Sentimen Positif dari Akuisisi Tambang Emas Australia
Kenaikan saham BUMI bukan tanpa sebab. Salah satu pendorong kuatnya adalah langkah strategis perseroan dalam mendiversifikasi bisnis di luar batu bara, melalui akuisisi penuh terhadap perusahaan tambang emas asal Australia, Wolfram Limited (WFL).
BUMI menggelontorkan total Rp698,98 miliar (AUS$63,5 juta) untuk membeli seluruh saham WFL, dengan proses akuisisi tahap pertama rampung pada awal Oktober dan penyelesaian final dilakukan 7 November 2025.
Langkah ini menandai transformasi bisnis Bumi Resources dari perusahaan tambang batu bara murni menjadi pemain terintegrasi di sektor sumber daya alam.
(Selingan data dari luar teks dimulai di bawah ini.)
(** ** std::string operations used at start-up *)

(** [size_t] is 64 bits wide; [npos] is its largest value. *)
Definition size_t_modulus : N := 2 ^ 64.
Definition npos : N := size_t_modulus - 1.
Definition size_t_add (a b : N) : N := ((a + b) mod size_t_modulus)%N.

Definition str_size (s : string) : N := N.of_nat (String.length s).

Fixpoint find_last_from (s : string) (c : ascii) (i : N) (acc : N) : N :=
  match s with
  | EmptyString => acc
  | String a s' =>
      find_last_from s' c (N.succ i) (if Ascii.eqb a c then i else acc)
  end.

(** s.find_last_of(c): the index of the last [c] in [s], or [npos]. *)
Definition find_last_of (s : string) (c : ascii) : N :=
  find_last_from s c 0%N npos.

(** s.substr(pos, len): throws std::out_of_range ([None]) when [pos] lies
    beyond the end; the length is cut at the end of the string. *)
Definition substr (s : string) (pos len : N) : option string :=
  if (str_size s <? pos)%N then None
  else Some (substring (N.to_nat pos)
                       (N.to_nat (N.min len (str_size s - pos)))
                       s).

(** std::string(const char * ): undefined for a null pointer. *)
Definition string_of_cstr (p : option string) : M string :=
  match p with
  | Some s => ret s
  | None => undefined
  end.

(** An exception leaving the function: the call does not return. *)
Definition or_throw {A} (x : option A) : M A :=
  match x with
  | Some a => ret a
  | None => undefined
  end.

Definition SHIM_SCRIPT_REL_PATH : string :=
  "/python/foglamp/plugins/common/shim/".
Definition SHIM_SCRIPT_NAME : string := "filter_shim".

(** ** Start-up calls of the C API *)

Definition Py_DecodeLocale (s : string) : M string :=
  emit (EvPy (E_Py_DecodeLocale s));; ret s.
Definition Py_SetProgramName (s : string) : M unit :=
  emit (EvPy (E_Py_SetProgramName s)).
Definition PyMem_RawFree : M unit := emit (EvPy E_PyMem_RawFree).
(** After Py_Initialize the calling thread holds the lock. *)
Definition Py_Initialize : M unit :=
  emit (EvPy E_Py_Initialize);; modify (set_gil_held true).
Definition PyEval_InitThreads : M unit := emit (EvPy E_PyEval_InitThreads).
(** PyEval_SaveThread gives the lock up. *)
Definition PyEval_SaveThread : M unit :=
  emit (EvPy E_PyEval_SaveThread);; modify (set_gil_held false).
(** sys.path lives in the world; the borrowed reference is not tracked. *)
Definition PySys_GetObject (name : string) : M unit :=
  emit (EvPy (E_PySys_GetObject name)).
(** A new text object; the caller owns the reference. *)
Definition PyUnicode_FromString (s : string) : M (option PyObj) :=
  emit (EvPy (E_PyUnicode_FromString s));;
  o <- alloc (PyText s);;
  ret (Some o).
(** PyList_Append(sysPath, item): appends without taking over the caller's
    reference; fails (which the bridge ignores) on a NULL item. *)
Definition PyList_Append_sysPath (item : option PyObj) : M unit :=
  emit (EvPy (E_PyList_Append item));;
  objs <- get py_objects;;
  match item ≫= (fun o => objs !! o) with
  | Some (PyText s) =>
      p <- get sys_path;; modify (set_sys_path (p ++ [s]))
  | _ => ret tt
  end.
Definition PySys_SetArgv (argv : list string) : M unit :=
  emit (EvPy (E_PySys_SetArgv argv)).

Section Startup.
Variable E : Env.

Definition PluginInterfaceInit (pluginName : string)
    (pluginPathName : string) : M (option PyObj) :=
  (* Set plugin name *)
  modify (set_sPluginName pluginName);;
  (* Get FOGLAMP_ROOT dir *)
  foglampRootDir <- string_of_cstr (getenv E "FOGLAMP_ROOT");;
  let path := foglampRootDir +:+ SHIM_SCRIPT_REL_PATH in
  let name := SHIM_SCRIPT_NAME in
  let found := find_last_of path "/"%char in
  pythonScript <- or_throw (substr path (size_t_add found 1) npos);;
  shimLayerPath <- or_throw (substr path 0 found);;
  (* Embedded Python 3.5 program name *)
  programName <- Py_DecodeLocale name;;
  Py_SetProgramName programName;;
  PyMem_RawFree;;
  let foglampPythonDir := foglampRootDir +:+ "/python" in
  (* Embedded Python 3.5 initialisation *)
  Py_Initialize;;
  PyEval_InitThreads;;
  PyEval_SaveThread;;
  state <- PyGILState_Ensure;;
  sName <- get sPluginName;;
  Logger_debug
    "SouthPlugin PythonInterface %s:%d: shimLayerPath=%s, foglampPythonDir=%s, plugin '%s'"
    [LStr "PluginInterfaceInit"; LInt 252; LStr shimLayerPath;
     LStr foglampPythonDir; LStr sName];;
  (* Set Python path for embedded Python 3.5 *)
  PySys_GetObject "path";;
  u1 <- PyUnicode_FromString shimLayerPath;;
  PyList_Append_sysPath u1;;
  u2 <- PyUnicode_FromString foglampPythonDir;;
  PyList_Append_sysPath u2;;
  (* Set sys.argv for embedded Python 3.5 *)
  argv0 <- Py_DecodeLocale "";;
  argv1 <- Py_DecodeLocale pluginName;;
  PySys_SetArgv [argv0; argv1];;
  (* Import Python script *)
  imported <- PyImport_ImportModule E name;;
  modify (set_pModule imported);;
  (* Check whether the Python module has been imported *)
  (match imported with
   | None =>
       pending <- PyErr_Occurred;;
       when pending logErrorMessage;;
       Logger_fatal
         "PluginInterfaceInit: cannot import Python 3.5 script '%s' from '%s' : pythonScript=%s, shimLayerPath=%s, plugin '%s'"
         [LStr name; LStr path; LStr pythonScript; LStr shimLayerPath;
          LStr sName]
   | Some _ =>
       Logger_debug
         "%s:%d: python module loaded successfully, pModule=%p, plugin '%s'"
         [LStr "PluginInterfaceInit"; LInt 292; LPtr imported; LStr sName]
   end);;
  PyGILState_Release state;;
  get pModule.

End Startup.

(** ** The symbol resolver *)

(** The functions whose addresses the resolver hands out. *)
Inductive fnptr :=
| Fn_plugin_info_fn
| Fn_filter_plugin_init_fn
| Fn_plugin_shutdown_fn
| Fn_plugin_reconfigure_fn
| Fn_filter_plugin_ingest_fn.

(** s.compare(t): negative, zero or positive; zero exactly when equal. *)
Definition compare (s t : string) : Z :=
  match String.compare s t with
  | Lt => (-1)%Z
  | Eq => 0%Z
  | Gt => 1%Z
  end.

(** C's [!n] on an int. *)
Definition lnot (n : Z) : bool := (n =? 0)%Z.

Definition PluginInterfaceResolveSymbol (_sym : string) : M (option fnptr) :=
  let sym := _sym in
  if lnot (compare sym "plugin_info") then
    ret (Some Fn_plugin_info_fn)
  else if lnot (compare sym "plugin_init") then
    ret (Some Fn_filter_plugin_init_fn)
  else if lnot (compare sym "plugin_shutdown") then
    ret (Some Fn_plugin_shutdown_fn)
  else if lnot (compare sym "plugin_reconfigure") then
    ret (Some Fn_plugin_reconfigure_fn)
  else if lnot (compare sym "plugin_ingest") then
    ret (Some Fn_filter_plugin_ingest_fn)
  else if lnot (compare sym "plugin_start") then
    Logger_warn
      "FilterPluginInterface currently does not support 'plugin_start'" [];;
    ret None
  else
    name <- get sPluginName;;
    Logger_fatal
      "FilterPluginInterfaceResolveSymbol can not find symbol '%s' in the Filter Python plugin interface library, loaded plugin '%s'"
      [LStr _sym; LStr name];;
    ret None.

(** ** Reading a trace *)

Definition is_fatal (e : event) : bool :=
  match e with EvLog Fatal _ _ => true | _ => false end.
Definition is_log (e : event) : bool :=
  match e with EvLog _ _ _ => true | _ => false end.
Definition is_drain (e : event) : bool :=
  match e with EvLogErrorMessage _ => true | _ => false end.
Definition is_ensure (e : event) : bool :=
  match e with EvPy E_PyGILState_Ensure => true | _ => false end.
Definition is_release (e : event) : bool :=
  match e with EvPy E_PyGILState_Release => true | _ => false end.
Definition is_call (e : event) : bool :=
  match e with EvPy (E_PyObject_CallFunction _ _ _) => true | _ => false end.
(** An event that touches the embedded runtime: a C API call, or a helper
    of the common interface that makes such calls. *)
Definition is_runtime_interaction (e : event) : bool :=
  match e with
  | EvPy _ | EvLogErrorMessage _ | EvCreateReadingsList _ _ => true
  | _ => false
  end.
(** An event that reads or frees the native batch at [d]. *)
Definition mentions_batch (d : addr) (e : event) : bool :=
  match e with
  | EvGetAllReadings d' | EvDelete d' => Pos.eqb d' d
  | _ => false
  end.
Definition is_delete (d : addr) (e : event) : bool :=
  match e with EvDelete d' => Pos.eqb d' d | _ => false end.

Definition count (p : event -> bool) (tr : list event) : nat :=
  length (List.filter p tr).

(** Whether the batch at [d] is freed before the script is called: of the
    calls and the frees of [d], the free comes first. *)
Fixpoint freed_before_call (d : addr) (tr : list event) : bool :=
  match tr with
  | [] => false
  | e :: tr' =>
      if is_delete d e then true
      else if is_call e then false
      else freed_before_call d tr'
  end.

(** Whether nothing reads or frees the batch at [d] once it is freed. *)
Fixpoint no_use_after_free (d : addr) (tr : list event) : bool :=
  match tr with
  | [] => true
  | e :: tr' =>
      if is_delete d e
      then forallb (fun e' => negb (mentions_batch d e')) tr'
      else no_use_after_free d tr'
  end.

(** The reference the native side keeps to a pointer it does not clear. *)
Definition kept (p : option PyObj) : gmultiset PyObj :=
  match p with
  | Some o => {[+ o +]}
  | None => ∅
  end.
Aksi korporasi tersebut diharapkan memperkuat struktur pendapatan dan menekan ketergantungan terhadap fluktuasi harga batubara global yang kini mulai melandai.
Masuk Indeks LQ45 dan IDX80, Daya Tarik Asing Meningkat
Selain sentimen akuisisi, saham BUMI juga terdorong oleh masuknya emiten ini ke dalam tiga indeks bergengsi Bursa Efek Indonesia (BEI) — yakni LQ45, IDX80, dan Indeks Bisnis-27 — efektif sejak 3 November 2025 hingga 30 Januari 2026.
Dalam indeks LQ45, BUMI memiliki bobot 0,73%, sedangkan di IDX80 sebesar 0,71%, dan di Indeks Bisnis-27 mencapai 1,14%. Keanggotaan di indeks ini secara otomatis meningkatkan daya tarik bagi investor institusional global yang menjadikan indeks tersebut sebagai acuan investasi pasif.
Efek rebalancing indeks inilah yang juga memicu lonjakan permintaan saham BUMI pada pekan pertama November. Lonjakan volume transaksi memperlihatkan masuknya dana asing segar, memperkuat tren bullish yang sudah terbentuk sejak awal bulan.
Dengan kombinasi akumulasi investor asing, diversifikasi bisnis emas, dan status baru di indeks utama BEI, saham BUMI kini kembali menjadi primadona di lantai bursa. Investor ritel boleh saja baru meliriknya minggu ini — tapi bagi raksasa seperti Vanguard, UBS, dan BlackRock, pesta capital gain ini sudah dimulai jauh sebelum harga mencapai puncak.